Amputees typically do two rounds of rehabilitation—one immediately after amputation and one when they’re ready for prosthetic training. The inpatient stay after amputation is generally seven to 14 days with 76 percent of patients returning home upon discharge.
We also provide driving evaluations and training through our occupational therapist-led driver rehab program.
Maintenance/follow-up in the amputee clinic
We offer ongoing follow-up care, regardless of where a patient first received care. Gait, skin and prosthetic fit are assessed and a fine-tuned prosthetic alignment is completed, if needed. We welcome patients to follow up as needed with questions or concerns, or to replace a prosthesis, if needed.
Outpatient amputee support group
This group provides information and emotional support for those who’ve experienced amputation of a limb. Family and friends are also welcome. Coordinated by our staff therapists who serve as an informational resource, the group members help each other solve practical problems and manage the challenges posed by amputation.
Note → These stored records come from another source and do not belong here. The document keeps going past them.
Lemma poll_action_expired fuel ord cx p s r p' s' :
  (forall t, cx_expired cx t = true) ->
  poll_action fuel ord cx p s = Ok (r, p', s') ->
  match r with
  | Pending => queues s' = ∅
  | Ready _ => (serve_work s' < serve_work s)%nat
  end.
Proof.
  intros Hx. revert p s. induction fuel as [|fuel IH]; intros p s; cbn [poll_action]; [done|].
  destruct (CPT.poll_action cx (pending_table s)) as [[x|] t] eqn:Et; apply cpt_poll_work in Et.
  { intros [= <- <- <-]. unfold serve_work. cbn. lia. }
  pose proof (poll_queues_expired cx (ord fuel (destinations (set_table t s))) p
    (queues (set_table t s)) Hx) as Hq.
  destruct (poll_queues cx _ p _) as [[r1 p1] qs1]. cbn [queues set_table] in Hq.
  assert (forall s1, (serve_work s1 < serve_work s)%nat ->
    poll_action fuel ord cx p1 s1 = Ok (r, p', s') ->
    match r with Pending => queues s' = ∅ | Ready _ => (serve_work s' < serve_work s)%nat end) as Hk.
  { intros s1 Hs1 E. specialize (IH _ _ E). destruct r; [lia|done]. }
  destruct r1 as [[d x]|].
  2:{ destruct Hq as [-> Hn]. cbn. intros [= <- <- <-]. cbn. apply map_eq. intros d.
      rewrite lookup_empty. destruct (queues s !! d) eqn:Hd; [|done]. rewrite <- Hd. apply Hn.
      by eapply (destinations_elem (set_table t s)). }
  destruct Hq as (q & q' & Hd & -> & Hw).
  destruct x as [|b|k f|k res].
  - apply Hk. unfold serve_work. cbn. rewrite Et, delete_insert_eq.
    pose proof (drain_work_delete (queues s) d q Hd). lia.
  - destruct Hw as [?|[_ Hw]]; [done|]. intros E. apply result_bind_Ok in E as (t' & E1 & E2).
    apply (Hk _) in E2; [done|]. apply cpt_set_work in E1. cbn in E1. unfold serve_work. cbn.
    pose proof (drain_work_insert (queues s) d q q' Hd Hw). lia.
  - destruct Hw as [?|[_ Hw]]; [done|]. intros [= <- <- <-]. unfold serve_work. cbn.
    pose proof (drain_work_insert (queues s) d q q' Hd Hw). lia.
  - destruct Hw as [?|[_ Hw]]; [done|]. pose proof (drain_work_insert (queues s) d q q' Hd Hw) as Hlt.
    cbn [msdu_handles set_queues set_table].
    destruct (bm_remove_by_right k (msdu_handles s)) as [[[h k']|] m].
    + intros [= <- <- <-]. unfold serve_work. cbn. lia.
    + apply Hk. unfold serve_work. cbn. lia.
Qed.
The amputee support group meets on the third Thursday of the month from 5:00–6:30 pm. To confirm meeting details, call 484.596.5566 or email firstname.lastname@example.org.
On average, patients begin prosthetic training three months after their initial surgery. Upon discharge, 93 percent return home. Most patients finish amputee rehabilitation being able to complete a majority of daily tasks, like walking or getting in and out of bed, without assistance.
Family support for amputees
Support from family can make a dramatic improvement to a patient’s progress after amputation. For that reason, we incorporate family training into the amputee rehabilitation program. Our dedicated team provides training to teach family members how best to assist the patient in order to transition to home. To stay close during the initial inpatient stay, family traveling from afar may take advantage of our on-site family accommodations. Amputees face many unique challenges during rehabilitation and we keep family informed and involved throughout the entire process.